Our Siri, Ourselves
Yesterday I started seeing some surprising headlines about Siri, the new personal assistant search bot embedded in the new iPhone. Things like "Apparently, Siri systematically excludes abortion clinics from searches," and "Siri can't direct you to an abortion clinic," and "Apple iPhone's Siri Doesn't Locate Abortion Clinics" (since changed).
It turns out this isn't true. What is true is that Siri returns wildly inconsistent and unreliable answers to natural-language questions about things relating to female reproductive health, while seemingly being much more reliable about dude reproductive stuff like condoms and Viagra.
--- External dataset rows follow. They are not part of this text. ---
(* ===== verification/Instance.v ===== *)
(** * The instance's configuration and its bootstrap (internal/instanceconfig)

    The singleton row of [instances], the one-time transaction that completes the
    setup and creates the first administrator, and the handlers.  SHA-256 is a
    parameter; comparing two digests in constant time is comparing them. *)

From S2P Require Import Prelude.
From S2P Require Import GoStr.
From S2P Require Import GoTime.
From S2P Require Import Schema.
From S2P Require Import Eff.
From S2P Require Import Http.
From S2P Require Import Auth.

Local Open Scope Z_scope.

(** ** model.go *)

Definition KeyInstanceName : string := "instance_name".
Definition KeyDefaultTimezone : string := "default_timezone".
Definition KeyAllowSignups : string := "allow_signups".
Definition KeySupportEmail : string := "support_email".
Definition KeyConfigured : string := "configured".

Record Settings := MkSettings {
  set_InstanceName : string; set_DefaultTimezone : string; set_AllowSignups : bool;
  set_SupportEmail : string; set_Configured : bool }.
Record PublicConfig := MkPublicConfig {
  pc_InstanceName : string; pc_DefaultTimezone : string; pc_AllowSignups : bool;
  pc_SupportEmail : string }.
Record Instance := MkInstance {
  ins_ID : string; ins_Name : string; ins_DefaultTimezone : string; ins_AllowSignups : bool;
  ins_SupportEmail : string; ins_SetupCompletedAt : option time; ins_CreatedAt : time;
  ins_UpdatedAt : time }.
Record BootstrapRequest := MkBootstrap {
  bs_Token : string; bs_AdminEmail : string; bs_AdminName : string; bs_InstanceName : string;
  bs_DefaultTimezone : string; bs_AllowSignups : bool; bs_SupportEmail : string }.
Record BootstrapResult := MkBootstrapResult { br_SessionToken : string; br_User : User }.

(** ** store.go *)

Definition singletonInstanceID : string := "default".

Definition instance_of_row (r : InstanceRow) : res Instance :=
  created <-r parse_time "parse instance created_at" r.(in_created_at) ;;
  updated <-r parse_time "parse instance updated_at" r.(in_updated_at) ;;
  setup <-r parse_time_opt "parse setup_completed_at" r.(in_setup_completed_at) ;;
  Ok (MkInstance singletonInstanceID r.(in_name) r.(in_timezone) r.(in_allow_signups)
        r.(in_support_email) setup created updated).
Definition scanInstance (row : option InstanceRow) : res Instance :=
  match row with None => Err (EInternal "scan instance") | Some r => instance_of_row r end.

Definition settings_row (name timezone : string) (allowSignups : bool) (support now : string)
    (r : InstanceRow) : InstanceRow :=
  {| in_name := name; in_timezone := timezone; in_allow_signups := allowSignups;
     in_support_email := support; in_setup_completed_at := r.(in_setup_completed_at);
     in_created_at := r.(in_created_at); in_updated_at := now |}.
Definition claim_row (req : BootstrapRequest) (now : string) (r : InstanceRow) : InstanceRow :=
  {| in_name := req.(bs_InstanceName); in_timezone := req.(bs_DefaultTimezone);
     in_allow_signups := req.(bs_AllowSignups); in_support_email := req.(bs_SupportEmail);
     in_setup_completed_at := Some now; in_created_at := r.(in_created_at);
     in_updated_at := now |}.

(** [EXISTS (SELECT 1 FROM users WHERE instance_role = 'admin' AND status = 'active')] *)
Definition has_active_admin (d : Database) : bool :=
  existsb (fun x => bool_decide (x.2.(u_role) = "admin") && bool_decide (x.2.(u_status) = "active"))
    (map_to_list d.(users)).

(** [boolToString] *)
Definition boolToString (b : bool) : string := if b then "true" else "false".

Section store.
Context `{E : Env}.

Definition GetInstance : M Instance :=
  row <- query "scan instance" (fun d => d.(instances) !! singletonInstanceID) ;;
  of_res (scanInstance row).

Definition GetAll : M (gmap string string) :=
  instance <- GetInstance ;;
  ret {[ KeyInstanceName := instance.(ins_Name);
         KeyDefaultTimezone := instance.(ins_DefaultTimezone);
         KeyAllowSignups := boolToString instance.(ins_AllowSignups);
         KeySupportEmail := instance.(ins_SupportEmail);
         KeyConfigured := boolToString (negb (bool_decide (instance.(ins_SetupCompletedAt) = None))) ]}.

Definition IsConfigured : M bool :=
  instance <- GetInstance ;;
  ret (negb (bool_decide (instance.(ins_SetupCompletedAt) = None))).

Definition UpdateSettings (inp : Settings) : M () :=
  t <- now ;;
  exec "update instance settings" (fun d => Some (set_instances (fun t0 =>
    (update_id singletonInstanceID (fun _ => true)
       (settings_row inp.(set_InstanceName) inp.(set_DefaultTimezone) inp.(set_AllowSignups)
          inp.(set_SupportEmail) (format_rfc3339 t)) t0).1) d)).

Definition ClaimBootstrapTx (inp : BootstrapRequest) (at_ : time) : M bool :=
  n <- stmt "claim bootstrap" (fun d =>
         let '(t, n) := update_id singletonInstanceID
           (fun r => is_null r.(in_setup_completed_at) && negb (has_active_admin d))
           (claim_row inp (format_rfc3339 at_)) d.(instances) in
         Some (n, set_instances (fun _ => t) d)) ;;
  ret (n =? 1).

Definition InsertAuditTx (actorUserID : option string) (actorKind action : string)
    (targetUserID eventID : option string) (metadata : list (string * string)) (at_ : time) : M () :=
  id <- new_uuid ;;
  exec "insert admin audit"
    (insert_audit id {| al_actor := actorUserID; al_actor_kind := actorKind; al_action := action;
       al_target := targetUserID; al_event := eventID; al_metadata := json_object metadata;
       al_created_at := format_rfc3339 at_ |}).

(** ** service.go *)

Definition GetSettings : M Settings :=
  i <- GetInstance ;;
  ret (MkSettings i.(ins_Name) i.(ins_DefaultTimezone) i.(ins_AllowSignups) i.(ins_SupportEmail)
         (negb (bool_decide (i.(ins_SetupCompletedAt) = None)))).
Definition SaveSettings (inp : Settings) : M () := UpdateSettings inp.
Definition GetPublicConfig : M PublicConfig :=
  i <- GetInstance ;;
  ret (MkPublicConfig i.(ins_Name) i.(ins_DefaultTimezone) i.(ins_AllowSignups)
         i.(ins_SupportEmail)).

(** ** bootstrap.go *)

Context (cfg : Config).

Definition constantTimeTokenEqual (provided expected : string) : bool :=
  bool_decide (sha256 provided = sha256 expected).

(** [newToken]: the raw token and its digest. *)
Definition newToken : M (string * string) :=
  raw <- read_random 32 ;;
  bytes <- of_option (EInternal "generate bootstrap session") raw ;;
  ret (hex_encode bytes, hex_encode (sha256 (hex_encode bytes))).

(** The administrator: the user of this address promoted, or a new one. *)
Definition bootstrap_admin (inp : BootstrapRequest) (now_ : time) : M User :=
  let email := to_lower (trim_space inp.(bs_AdminEmail)) in
  o <- FindOrganizerByEmail email ;;
  u <- match o with
       | None => createUser email inp.(bs_AdminName) inp.(bs_DefaultTimezone) InstanceRoleAdmin
                   UserStatusActive None
       | Some u => PromoteBootstrapAdminTx u.(user_ID) inp.(bs_AdminName)
                     inp.(bs_DefaultTimezone) now_
       end ;;
  of_option (EInternal "nil pointer dereference") u.

Definition bootstrap_tx (inp : BootstrapRequest) : M BootstrapResult :=
  t <- now ;;
  claimed <- ClaimBootstrapTx inp t ;;
  require claimed ErrSetupComplete ;;;
  user <- bootstrap_admin inp t ;;
  token <- newToken ;;
  createSession token.2 user.(user_ID) (t + cfg.(SessionExpiry)) ;;;
  TouchLastLoginTx user.(user_ID) t ;;;
  InsertAuditTx (Some user.(user_ID)) "user" "bootstrap_completed" (Some user.(user_ID)) None
    [("instanceRole", InstanceRoleAdmin)] t ;;;
  ret (MkBootstrapResult token.1 (with_last_login user t)).

Definition Bootstrap (inp : BootstrapRequest) : M BootstrapResult :=
  require (constantTimeTokenEqual inp.(bs_Token) cfg.(BootstrapToken)
           && negb (bool_decide (cfg.(BootstrapToken) = ""))) ErrBootstrapUnauthorized ;;;
  with_tx "begin bootstrap" "commit bootstrap" (bootstrap_tx inp).

(** ** handler.go *)

Inductive SetupPayload :=
| PSetupStatus (configured setupRequired : bool)
| PBootstrapped (user : User)
| PSettings (s : Settings).

Abbreviation Answer := (M (Resp SetupPayload)).

Definition trimBootstrapRequest (req : BootstrapRequest) : BootstrapRequest :=
  {| bs_Token := req.(bs_Token); bs_AdminEmail := to_lower (trim_space req.(bs_AdminEmail));
     bs_AdminName := trim_space req.(bs_AdminName);
     bs_InstanceName := trim_space req.(bs_InstanceName);
     bs_DefaultTimezone := trim_space req.(bs_DefaultTimezone);
     bs_AllowSignups := req.(bs_AllowSignups); bs_SupportEmail := trim_space req.(bs_SupportEmail) |}.

Definition own_address (s : string) : bool := bool_decide (mail_address s = Some s).
(** Empty or longer than [limit]. *)
Definition bad_text (s : string) (limit : Z) : bool := bool_decide (s = "") || (limit <? len s).

Definition validateBootstrapRequest (req : BootstrapRequest) : string :=
  if bool_decide (req.(bs_Token) = "") then "bootstrapToken is required" else
  if negb (own_address req.(bs_AdminEmail)) || (320 <? len req.(bs_AdminEmail))
  then "adminEmail must be a valid email address" else
  if bad_text req.(bs_AdminName) 200
  then "adminName is required and must be 200 characters or fewer" else
  if bad_text req.(bs_InstanceName) 200
  then "instanceName is required and must be 200 characters or fewer" else
  if bad_text req.(bs_DefaultTimezone) 100
  then "defaultTimezone is required and must be 100 characters or fewer" else
  if 320 <? len req.(bs_SupportEmail) then "supportEmail must be 320 characters or fewer" else
  if negb (bool_decide (req.(bs_SupportEmail) = "")) && negb (own_address req.(bs_SupportEmail))
  then "supportEmail must be a valid email address" else "".

Definition setup_answer {A} (m : M A) (k : A -> Answer) : Answer :=
  r <- attempt m ;;
  match r with Ok a => k a | Err _ => internal_error end.

Definition handleStatus : Answer :=
  setup_answer IsConfigured (fun configured => ret (json 200 (PSetupStatus configured (negb configured)))).

Definition setup_not_found : Resp SetupPayload := json_error 404 "not_found" "not found".
Definition session_cookie (token : string) : Cookie :=
  MkCookie "session" token "/" true (negb cfg.(IsDevelopment)) "Lax"
    (Z.quot cfg.(SessionExpiry) ns_per_sec).
Definition cleared_csrf_cookie : Cookie :=
  MkCookie "csrf_token" "" "/" false (negb cfg.(IsDevelopment)) "Strict" (-1).

Definition handleBootstrap (body : option BootstrapRequest) : Answer :=
  setup_answer IsConfigured (fun configured =>
  if configured then ret setup_not_found else
  match body with
  | None => ret (json_error 400 "bad_request" "invalid JSON body")
  | Some req =>
      let req := trimBootstrapRequest req in
      let message := validateBootstrapRequest req in
      if negb (bool_decide (message = "")) then ret (json_error 400 "bad_request" message) else
      r <- attempt (Bootstrap req) ;;
      match r with
      | Err ErrBootstrapUnauthorized =>
          ret (json_error 401 "bootstrap_unauthorized" "bootstrap authorization failed")
      | Err ErrSetupComplete => ret setup_not_found
      | Err _ => internal_error
      | Ok result =>
          ret (MkResp 201 (JData (PBootstrapped result.(br_User)))
                 [session_cookie result.(br_SessionToken); cleared_csrf_cookie])
      end
  end).

Definition handleGetConfig : Answer :=
  setup_answer GetSettings (fun s => ret (json 200 (PSettings s))).

(** The checks of [handleSaveConfig] on the trimmed request. *)
Definition save_config_error (s : Settings) : string :=
  if bool_decide (s.(set_InstanceName) = "") then "instanceName is required" else
  if 200 <? len s.(set_InstanceName) then "instanceName must be 200 characters or fewer" else
  if bool_decide (s.(set_DefaultTimezone) = "") then "defaultTimezone is required" else
  if 100 <? len s.(set_DefaultTimezone) then "defaultTimezone must be 100 characters or fewer" else
  if 320 <? len s.(set_SupportEmail) then "supportEmail must be 320 characters or fewer" else "".
Definition handleSaveConfig (body : option Settings) : Answer :=
  match body with
  | None => ret (json_error 400 "bad_request" "invalid JSON body")
  | Some req =>
      let s := MkSettings (trim_space req.(set_InstanceName)) (trim_space req.(set_DefaultTimezone))
                 req.(set_AllowSignups) (trim_space req.(set_SupportEmail)) false in
      let message := save_config_error s in
      if negb (bool_decide (message = "")) then ret (json_error 400 "bad_request" message) else
      setup_answer (SaveSettings s) (fun _ =>
      setup_answer IsConfigured (fun configured =>
      ret (json 200 (PSettings (MkSettings s.(set_InstanceName) s.(set_DefaultTimezone)
             s.(set_AllowSignups) s.(set_SupportEmail) configured)))))
  end.
End store.
(* ===== verification/AccountDemo.v ===== *)
(** * A staffed instance and quiet services

    The demonstration database with an administrator and an invited cohost, and
    services whose callbacks do nothing: used to show that the hypotheses of the
    theorems on accounts can hold. *)

From S2P Require Import Prelude.
From S2P Require Import GoStr.
From S2P Require Import GoTime.
From S2P Require Import Schema.
From S2P Require Import Eff.
From S2P Require Import Http.
From S2P Require Import Respect.
From S2P Require Import Demo.
From S2P Require Import Tables.
From S2P Require Import History.
From S2P Require Import System.
From S2P Require Import Auth.
From S2P Require Import AccountDelete.
From S2P Require Import AuthHandler.
From S2P Require Import UserAdmin.
From S2P Require Import Event.
From S2P Require Import EventHandler.
From S2P Require Import Series.
From S2P Require Import Instance.
From S2P Require Import AccountSteps.
From S2P Require Import EventSteps.
From S2P Require Import AccountSystem.
From S2P Require Import AccountFacts.


Local Open Scope Z_scope.

Definition demo_cfg : Config :=
  MkConfig "https://owl.example" "Owl" "UTC" true (900 * ns_per_sec) (86400 * ns_per_sec)
    (86400 * ns_per_sec) 3 true "boot".
Definition demo_auth : Auth.Service := MkAuthService demo_cfg (Some (fun _ _ _ _ => ret ())).
Definition demo_events : Event.Service := MkEventService 30 None None None.
Definition demo_services : Services :=
  MkServices demo_auth (MkSeriesService demo_events 30 None)
    (MkEventHandler demo_events true None None 3 None).

Lemma demo_quiet : quiet_services demo_services.
Proof.
  split.
  - intros f to subject html plain [= <-]. intros w. by split.
  - by repeat split.
Qed.

Definition demo_admin : UserRow :=
  {| u_email := "root@b.c"; u_norm_email := "root@b.c"; u_display_name := "Root";
     u_timezone := "UTC"; u_role := "admin"; u_status := "active"; u_invited_by := None;
     u_activated_at := Some demo_text; u_last_login_at := None; u_created_at := demo_text;
     u_updated_at := demo_text |}.
Definition demo_invited : UserRow :=
  {| u_email := "new@b.c"; u_norm_email := "new@b.c"; u_display_name := ""; u_timezone := "UTC";
     u_role := "user"; u_status := "invited"; u_invited_by := Some "root";
     u_activated_at := None; u_last_login_at := None; u_created_at := demo_text;
     u_updated_at := demo_text |}.
Definition demo_account_invite : AccountInviteRow :=
  {| ai_target := "new"; ai_norm_email := "new@b.c"; ai_token_hash := hex_encode "offer";
     ai_invited_by := "root"; ai_event_id := Some "ev"; ai_event_role := Some "cohost";
     ai_expires_at := demo_later; ai_accepted_at := None; ai_revoked_at := None;
     ai_created_at := demo_text |}.

Definition staffed_db : Database :=
  set_users (fun _ => {["org" := demo_user; "root" := demo_admin; "new" := demo_invited]})
    (set_account_invites (fun _ => {["offer" := demo_account_invite]}) demo_db).
Definition staffed_world : World := with_db staffed_db demo_world.

(** Users as read from their rows. *)
Definition demo_as (id : string) (r : UserRow) : option User :=
  match user_of_row id r with Ok u => Some u | Err _ => None end.
Definition demo_root : option User := demo_as "root" demo_admin.
Definition demo_org : option User := demo_as "org" demo_user.

(** An instance that was not set up. *)
Definition fresh_world : World :=
  with_db (set_instances (fun _ => {["default" :=
    {| in_name := "Owl"; in_timezone := "UTC"; in_allow_signups := false; in_support_email := "";
       in_setup_completed_at := None; in_created_at := demo_text; in_updated_at := demo_text |}]})
    demo_db) demo_world.
Definition demo_setup : BootstrapRequest :=
  {| bs_Token := "boot"; bs_AdminEmail := "boss@b.c"; bs_AdminName := "Boss"; bs_InstanceName := "Owls";
     bs_DefaultTimezone := "UTC"; bs_AllowSignups := true; bs_SupportEmail := "" |}.

Lemma demo_uuids m n : @uuid_v7 demo_env m = @uuid_v7 demo_env n -> m = n.
Proof.
  intros H0. assert (itoa (Z.of_nat m) = itoa (Z.of_nat n)) as H by (injection H0 as H0; exact H0).
  apply (f_equal to_bytes) in H. unfold itoa in H. rewrite !to_of_bytes in H. unfold itoa_bytes in H.
  destruct (Z.ltb_spec (Z.of_nat m) 0), (Z.ltb_spec (Z.of_nat n) 0); [lia..|].
  apply (f_equal atou) in H. rewrite !atou_utoa in H by lia. injection H as H. lia.
Qed.

(** Decided over all pairs of rows. *)
Lemma uniq_check {R C} `{EqDecision C} (col : R -> C) (t : gmap string R) :
  bool_decide (map_Forall (fun k r => map_Forall (fun k' r' => col r = col r' -> k = k') t) t) = true ->
  uniq col t.
Proof. intros H%bool_decide_eq_true k r k' r' Hk Hk'. by apply (H _ _ Hk _ _ Hk'). Qed.
Lemma refs_check {R R'} (col : R -> string) (t : gmap string R) (u : gmap string R') :
  bool_decide (map_Forall (fun _ r => is_Some (u !! col r)) t) = true -> refs col t u.
Proof. intros H%bool_decide_eq_true k r Hk. by apply (H _ _ Hk). Qed.
Lemma rows_check {R} (P : R -> bool) (t : gmap string R) :
  bool_decide (map_Forall (fun _ r => P r = true) t) = true -> forall k r, t !! k = Some r -> P r = true.
Proof. intros Ht%bool_decide_eq_true k r Hk. by apply (Ht _ _ Hk). Qed.

Lemma staffed_sound : AccountsSound staffed_db.
Proof.
  split; try first
    [ apply uniq_check; vm_compute; reflexivity
    | apply refs_check; vm_compute; reflexivity ].
  - apply rows_check. by vm_compute.
  - intros k m. simpl. by intros [<- <-]%lookup_singleton_Some.
  - intros k m k' m'. simpl. intros [<- <-]%lookup_singleton_Some [<- <-]%lookup_singleton_Some. done.
  - intros id. simpl. intros [r [<- <-]%lookup_singleton_Some]. by exists "own", demo_owner.
  - intros id r. simpl. by intros [<- <-]%lookup_singleton_Some.
Qed.
(* ===== verification/SetupFacts.v ===== *)
(** * The one-time setup and the cohosts of an event

    Who may bootstrap the instance and that it happens once; who may invite cohosts
    and how many an event can have. *)

From S2P Require Import Prelude.
From S2P Require Import GoStr.
From S2P Require Import GoTime.
From S2P Require Import Schema.
From S2P Require Import Eff.
From S2P Require Import Http.
From S2P Require Import Respect.
From S2P Require Import Demo.
From S2P Require Import Tables.
From S2P Require Import History.
From S2P Require Import System.
From S2P Require Import Submission.
From S2P Require Import Auth.
From S2P Require Import UserAdmin.
From S2P Require Import Event.
From S2P Require Import EventHandler.
From S2P Require Import Series.
From S2P Require Import Instance.
From S2P Require Import AccountSteps.
From S2P Require Import EventSteps.
From S2P Require Import AccountSystem.
From S2P Require Import AccountFacts.
From S2P Require Import AccountDemo.
From S2P Require Import LoginFacts.

From S2P Require Import AdminFacts.

Local Open Scope Z_scope.

(** The instance after the setup: every setting asked for, and the time of it. *)
Definition set_up (inp : BootstrapRequest) (before after : InstanceRow) : Prop :=
  after.(in_name) = inp.(bs_InstanceName) /\ after.(in_timezone) = inp.(bs_DefaultTimezone) /\
  after.(in_allow_signups) = inp.(bs_AllowSignups) /\
  after.(in_support_email) = inp.(bs_SupportEmail) /\
  after.(in_setup_completed_at) = Some after.(in_updated_at) /\
  after.(in_created_at) = before.(in_created_at).
(** The administrator asked for. *)
Definition set_up_admin `{E : Env} (inp : BootstrapRequest) (u : UserRow) : Prop :=
  active_admin u = true /\
  u.(u_norm_email) = normalizeEmail (to_lower (trim_space inp.(bs_AdminEmail))) /\
  u.(u_display_name) = inp.(bs_AdminName) /\
  u.(u_timezone) = (if bool_decide (inp.(bs_DefaultTimezone) = "") then "UTC" else inp.(bs_DefaultTimezone)).

Section setup.
Context `{E : Env}.

Lemma has_active_admin_iff d :
  has_active_admin d = true <-> exists id r, d.(users) !! id = Some r /\ active_admin r = true.
Proof.
  unfold has_active_admin. rewrite existsb_exists. split.
  - intros ([id r] & Hin%list_elem_of_In%elem_of_map_to_list & H). eauto.
  - intros (id & r & Hr & H). exists (id, r). split; [|done].
    by apply list_elem_of_In, elem_of_map_to_list.
Qed.

Lemma ClaimBootstrapTx_ok inp t w b w' :
  ClaimBootstrapTx inp t w = (Ok b, w') -> b = true ->
  exists i, w.(w_db).(instances) !! singletonInstanceID = Some i /\ i.(in_setup_completed_at) = None /\
    has_active_admin w.(w_db) = false /\
    w'.(w_db) = set_instances (fun _ => <[singletonInstanceID := claim_row inp (format_rfc3339 t) i]>
                  w.(w_db).(instances)) w.(w_db).
Proof.
  unfold ClaimBootstrapTx. intros H Hb. run_ok.
  match goal with H : context [update_id] |- _ => rename H into Hu end.
  destruct (update_id _ _ _ _) as [t' n] eqn:Eu. injection Hu as -> Hd.
  apply update_id_cases in Eu as [(-> & i & Hi & [Hs Ha]%andb_true_iff & ->)|(-> & _)]; [|done].
  exists i. split_and!; [done| | |done].
  - by eapply bool_decide_eq_true.
  - by apply negb_true_iff.
Qed.

Lemma createUser_ok email name tz role status by_ w o w' :
  createUser email name tz role status by_ w = (Ok o, w') ->
  exists id r, w'.(w_db) = set_users <[id := r]> w.(w_db) /\ w.(w_db).(users) !! id = None /\
    r.(u_norm_email) = normalizeEmail (trim_space email) /\ r.(u_role) = role /\
    r.(u_status) = status /\ r.(u_display_name) = name /\
    r.(u_timezone) = (if bool_decide (tz = "") then "UTC" else tz) /\
    forall u, o = Some u -> user_of_row id r = Ok u.
Proof.
  unfold createUser. intros H. run_ok.
  match goal with H : findOrganizerByID _ _ = _ |- _ =>
    pose proof (reads_world _ _ _ _ (findOrganizerByID_reads _) H) as Hd'; rename H into Hf end.
  match goal with H : insert_user _ _ _ = _ |- _ =>
    unfold insert_user in H; insert_cases H; rename H into Hd end.
  eexists _, _. split; [by dbs|]. split_and!; try done.
  - match goal with H : negb (has _ _) = true |- _ => apply has_false in H end. congruence.
  - intros u ->. apply findOrganizerByID_ok in Hf as (_ & r & Hr & Hu).
    rewrite <- Hd in Hr. simpl in Hr. rewrite lookup_insert_eq in Hr. by injection Hr as <-.
Qed.

(** The administrator of the setup is one. *)
Lemma bootstrap_admin_ok inp t w u w' :
  bootstrap_admin inp t w = (Ok u, w') ->
  w'.(w_db).(instances) = w.(w_db).(instances) /\
  exists r, w'.(w_db).(users) !! u.(user_ID) = Some r /\ set_up_admin inp r.
Proof.
  unfold bootstrap_admin. intros H. apply bind_ok in H as (o & w1 & Hf & H).
  apply FindOrganizerByEmail_ok in Hf as [Hd1 Hf]. destruct o as [u0|]; run_ok.
  - destruct Hf as (r0 & Hr0 & Hn & _). unfold PromoteBootstrapAdminTx in *. run_ok.
    match goal with H : update_user _ _ _ _ _ = _ |- _ =>
      apply update_user_ok in H as [(-> & r & Hr & _ & Hd)|(-> & _)]; [|done] end.
    match goal with H : findOrganizerByID _ _ = _ |- _ =>
      apply findOrganizerByID_ok in H as (Hd' & r' & Hr' & (Hid & _)%user_of_row_ok) end.
    rewrite Hd', Hd, Hid. simpl. split; [congruence|]. rewrite lookup_insert_eq.
    eexists. split; [done|]. split_and!; [done| |done|done]. simpl. congruence.
  - match goal with H : createUser _ _ _ _ _ _ _ = _ |- _ =>
      apply createUser_ok in H as (id & r & Hd & _ & Hn & Hr & Hs & Hdn & Htz & Hid) end.
    rewrite Hd. simpl. split; [congruence|].
    destruct (user_of_row_ok _ _ _ (Hid _ eq_refl)) as [-> _]. rewrite lookup_insert_eq. exists r. split; [done|]. split_and!; [| |done|done].
    + unfold active_admin. by rewrite Hr, Hs.
    + rewrite Hn. unfold normalizeEmail. by rewrite !trim_space_idemp.
Qed.

Lemma InsertAuditTx_ok a k act target ev meta t w u w' :
  Instance.InsertAuditTx a k act target ev meta t w = (Ok u, w') ->
  exists id al, w'.(w_db) = set_admin_audit_log <[id := al]> w.(w_db) /\ al.(al_action) = act.
Proof.
  unfold Instance.InsertAuditTx. intros H. run_ok.
  match goal with H : insert_audit _ _ _ = _ |- _ => unfold insert_audit in H; insert_cases H; rename H into Hd end.
  eexists _, _. split; [by dbs|done].
Qed.

Lemma newToken_ok w p w' :
  newToken w = (Ok p, w') -> w'.(w_db) = w.(w_db) /\ p.2 = hex_encode (sha256 p.1).
Proof.
  intros H. assert (reads newToken) as Hr by (unfold newToken; respect).
  split; [by apply (reads_world _ _ _ _ Hr H)|]. unfold newToken in H. run_ok. done.
Qed.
I'm a bit hesitant to write about it since I don't have the new iPhone, and thus can't systematically try to find the fault lines myself. Nonetheless, the alarming notices turned a lot of Siri owners into a massive public beta-testing team—which is fantastic—and a lot of good data has emerged. It challenges the idea that Siri or Apple itself alone is "sexist," but reveals a lot about how these things are embedded in both computers and culture. Or more accurately, in computers by culture.
A good place to start is a lengthy post by Danny Sullivan at SearchEngineLand. As Sullivan points out, some people asked Siri where they could get an abortion in major U.S. cities, and were given either nothing or references to crisis pregnancy centers. But other people, in other places, at other times, were given locations for Planned Parenthood or other women's health centers. And if you just tell Siri to search Google for you instead of asking it a natural-language question, it will glumly return a direct Web search.
So right away we know that Siri doesn't "systematically exclude abortion clinics"; it excludes them unsystematically. But computers are systems, so that's not exactly true either. Which leads us into the deep dark hole of how Siri works so far as people have been able to perceive through what we know about it. And the deep dark hole of how people work, which is more complex and less pleasant.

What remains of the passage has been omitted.